- **Work to be completed**:
Return, word for word, the lines of the listing below from the one with "eapply wp_intro; [exact Hs|]." through the one with "- split; [intros [[_", and no other lines.
__________________________________________________
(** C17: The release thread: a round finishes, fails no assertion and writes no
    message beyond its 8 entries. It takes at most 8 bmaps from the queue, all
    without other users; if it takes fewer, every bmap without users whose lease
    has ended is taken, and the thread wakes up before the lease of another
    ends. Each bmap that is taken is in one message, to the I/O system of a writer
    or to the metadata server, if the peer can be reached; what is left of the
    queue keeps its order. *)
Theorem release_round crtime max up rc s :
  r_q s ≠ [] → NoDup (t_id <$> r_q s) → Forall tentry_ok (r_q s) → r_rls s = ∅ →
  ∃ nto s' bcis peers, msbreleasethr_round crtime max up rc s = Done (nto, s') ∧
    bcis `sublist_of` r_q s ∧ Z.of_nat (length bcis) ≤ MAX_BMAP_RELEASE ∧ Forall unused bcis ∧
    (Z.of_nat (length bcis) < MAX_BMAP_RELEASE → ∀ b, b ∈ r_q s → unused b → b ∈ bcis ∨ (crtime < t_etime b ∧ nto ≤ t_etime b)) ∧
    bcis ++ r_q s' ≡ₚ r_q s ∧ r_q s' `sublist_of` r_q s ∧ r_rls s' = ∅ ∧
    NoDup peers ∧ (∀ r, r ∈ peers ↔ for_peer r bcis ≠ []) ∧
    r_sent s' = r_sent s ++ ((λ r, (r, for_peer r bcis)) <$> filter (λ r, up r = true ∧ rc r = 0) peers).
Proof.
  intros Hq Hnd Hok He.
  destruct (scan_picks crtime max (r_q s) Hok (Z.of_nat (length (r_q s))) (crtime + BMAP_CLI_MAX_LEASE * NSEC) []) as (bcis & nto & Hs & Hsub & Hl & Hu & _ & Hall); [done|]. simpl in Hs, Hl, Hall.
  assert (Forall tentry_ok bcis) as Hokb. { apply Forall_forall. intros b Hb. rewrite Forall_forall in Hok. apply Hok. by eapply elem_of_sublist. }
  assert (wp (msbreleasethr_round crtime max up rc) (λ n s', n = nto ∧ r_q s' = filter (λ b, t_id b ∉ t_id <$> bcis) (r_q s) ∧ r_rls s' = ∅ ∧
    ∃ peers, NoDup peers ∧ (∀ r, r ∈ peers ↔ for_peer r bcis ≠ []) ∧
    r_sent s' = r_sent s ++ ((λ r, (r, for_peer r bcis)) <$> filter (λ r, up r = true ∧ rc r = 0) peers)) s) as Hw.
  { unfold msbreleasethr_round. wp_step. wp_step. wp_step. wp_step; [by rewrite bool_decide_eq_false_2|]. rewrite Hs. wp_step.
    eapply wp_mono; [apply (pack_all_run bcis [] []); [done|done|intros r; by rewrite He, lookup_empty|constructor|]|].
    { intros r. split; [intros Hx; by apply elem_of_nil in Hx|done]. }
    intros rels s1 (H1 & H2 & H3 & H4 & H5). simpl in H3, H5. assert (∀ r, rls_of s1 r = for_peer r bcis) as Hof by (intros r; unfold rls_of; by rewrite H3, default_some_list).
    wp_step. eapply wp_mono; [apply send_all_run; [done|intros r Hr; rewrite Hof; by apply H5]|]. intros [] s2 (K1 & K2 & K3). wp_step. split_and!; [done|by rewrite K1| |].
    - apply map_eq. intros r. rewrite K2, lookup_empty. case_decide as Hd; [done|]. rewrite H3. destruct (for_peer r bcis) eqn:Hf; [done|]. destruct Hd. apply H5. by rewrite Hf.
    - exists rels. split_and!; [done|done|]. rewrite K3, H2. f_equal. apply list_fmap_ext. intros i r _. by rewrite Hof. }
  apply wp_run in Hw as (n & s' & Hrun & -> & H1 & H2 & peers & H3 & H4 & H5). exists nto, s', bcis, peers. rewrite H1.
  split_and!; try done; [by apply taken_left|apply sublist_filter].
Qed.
__________________________________________________
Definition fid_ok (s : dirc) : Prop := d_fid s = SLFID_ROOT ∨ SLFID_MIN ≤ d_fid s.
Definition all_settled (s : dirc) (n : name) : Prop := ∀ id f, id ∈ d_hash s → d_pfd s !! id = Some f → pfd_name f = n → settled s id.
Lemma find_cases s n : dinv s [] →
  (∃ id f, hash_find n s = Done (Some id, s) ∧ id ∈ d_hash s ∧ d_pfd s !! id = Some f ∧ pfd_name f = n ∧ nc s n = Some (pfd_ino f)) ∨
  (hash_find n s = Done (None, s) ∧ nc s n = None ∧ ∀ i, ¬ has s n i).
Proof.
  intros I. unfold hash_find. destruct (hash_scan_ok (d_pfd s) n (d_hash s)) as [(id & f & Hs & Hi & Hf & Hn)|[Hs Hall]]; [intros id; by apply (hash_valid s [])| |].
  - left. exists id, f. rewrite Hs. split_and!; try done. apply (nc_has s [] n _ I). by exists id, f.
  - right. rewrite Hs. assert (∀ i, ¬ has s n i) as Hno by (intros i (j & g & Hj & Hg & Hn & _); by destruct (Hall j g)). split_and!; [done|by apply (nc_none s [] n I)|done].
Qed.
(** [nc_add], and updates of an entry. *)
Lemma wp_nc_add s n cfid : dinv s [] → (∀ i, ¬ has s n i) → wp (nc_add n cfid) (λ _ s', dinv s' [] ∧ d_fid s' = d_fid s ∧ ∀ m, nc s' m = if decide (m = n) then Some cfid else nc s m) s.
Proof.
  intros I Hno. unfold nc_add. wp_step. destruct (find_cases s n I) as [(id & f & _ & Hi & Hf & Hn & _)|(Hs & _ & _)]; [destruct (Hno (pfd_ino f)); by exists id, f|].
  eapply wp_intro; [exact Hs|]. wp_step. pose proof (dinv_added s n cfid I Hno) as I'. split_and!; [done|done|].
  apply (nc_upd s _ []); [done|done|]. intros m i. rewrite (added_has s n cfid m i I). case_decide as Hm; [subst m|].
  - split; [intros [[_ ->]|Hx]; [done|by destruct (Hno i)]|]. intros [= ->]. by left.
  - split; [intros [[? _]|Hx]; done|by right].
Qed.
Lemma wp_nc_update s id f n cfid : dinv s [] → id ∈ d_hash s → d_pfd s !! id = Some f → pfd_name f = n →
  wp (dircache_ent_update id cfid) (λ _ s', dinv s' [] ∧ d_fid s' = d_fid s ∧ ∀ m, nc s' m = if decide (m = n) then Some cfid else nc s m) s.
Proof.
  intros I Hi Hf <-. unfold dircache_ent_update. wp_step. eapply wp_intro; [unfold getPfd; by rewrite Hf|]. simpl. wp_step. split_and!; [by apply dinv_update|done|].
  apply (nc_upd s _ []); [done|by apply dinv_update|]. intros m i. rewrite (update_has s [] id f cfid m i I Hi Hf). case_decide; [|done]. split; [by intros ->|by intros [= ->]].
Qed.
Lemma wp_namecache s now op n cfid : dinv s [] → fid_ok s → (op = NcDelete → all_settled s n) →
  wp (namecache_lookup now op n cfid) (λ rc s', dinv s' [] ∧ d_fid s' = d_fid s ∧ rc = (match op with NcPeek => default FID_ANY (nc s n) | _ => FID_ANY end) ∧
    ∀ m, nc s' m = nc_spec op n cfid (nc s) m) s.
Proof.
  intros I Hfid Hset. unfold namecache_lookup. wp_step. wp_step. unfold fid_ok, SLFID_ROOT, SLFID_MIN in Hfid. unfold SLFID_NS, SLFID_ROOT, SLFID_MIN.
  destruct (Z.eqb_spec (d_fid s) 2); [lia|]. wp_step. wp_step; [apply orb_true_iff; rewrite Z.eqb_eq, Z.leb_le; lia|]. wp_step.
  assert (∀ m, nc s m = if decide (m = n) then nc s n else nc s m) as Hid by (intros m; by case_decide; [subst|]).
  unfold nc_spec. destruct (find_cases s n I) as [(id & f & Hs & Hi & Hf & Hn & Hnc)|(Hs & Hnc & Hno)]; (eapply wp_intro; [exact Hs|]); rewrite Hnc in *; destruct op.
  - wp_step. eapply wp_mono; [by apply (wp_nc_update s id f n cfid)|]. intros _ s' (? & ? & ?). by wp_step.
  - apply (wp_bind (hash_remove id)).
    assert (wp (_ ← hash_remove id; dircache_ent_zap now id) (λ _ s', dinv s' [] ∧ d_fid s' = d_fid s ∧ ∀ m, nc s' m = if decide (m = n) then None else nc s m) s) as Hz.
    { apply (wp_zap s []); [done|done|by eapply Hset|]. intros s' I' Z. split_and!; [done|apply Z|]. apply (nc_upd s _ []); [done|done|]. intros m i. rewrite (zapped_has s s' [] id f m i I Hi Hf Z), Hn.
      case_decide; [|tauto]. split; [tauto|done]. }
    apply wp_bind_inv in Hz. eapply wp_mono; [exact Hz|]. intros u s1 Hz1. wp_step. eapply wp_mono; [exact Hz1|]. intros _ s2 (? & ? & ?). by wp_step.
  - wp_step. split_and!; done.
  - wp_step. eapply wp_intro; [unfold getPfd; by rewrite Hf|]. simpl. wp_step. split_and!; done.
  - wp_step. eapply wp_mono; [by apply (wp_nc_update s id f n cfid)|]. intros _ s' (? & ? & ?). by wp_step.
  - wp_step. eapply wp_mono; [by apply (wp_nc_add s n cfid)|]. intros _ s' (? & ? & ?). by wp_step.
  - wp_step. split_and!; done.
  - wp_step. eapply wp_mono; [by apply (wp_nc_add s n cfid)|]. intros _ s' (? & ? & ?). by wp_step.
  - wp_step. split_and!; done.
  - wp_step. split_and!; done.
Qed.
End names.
__________________________________________________
- **Exercise response**:
  eapply wp_intro; [exact Hs|]. wp_step. pose proof (dinv_added s n cfid I Hno) as I'. split_and!; [done|done|].
  apply (nc_upd s _ []); [done|done|]. intros m i. rewrite (added_has s n cfid m i I). case_decide as Hm; [subst m|].
  - split; [intros [[_ ->]|Hx]; [done|by destruct (Hno i)]|]. intros [= ->]. by left.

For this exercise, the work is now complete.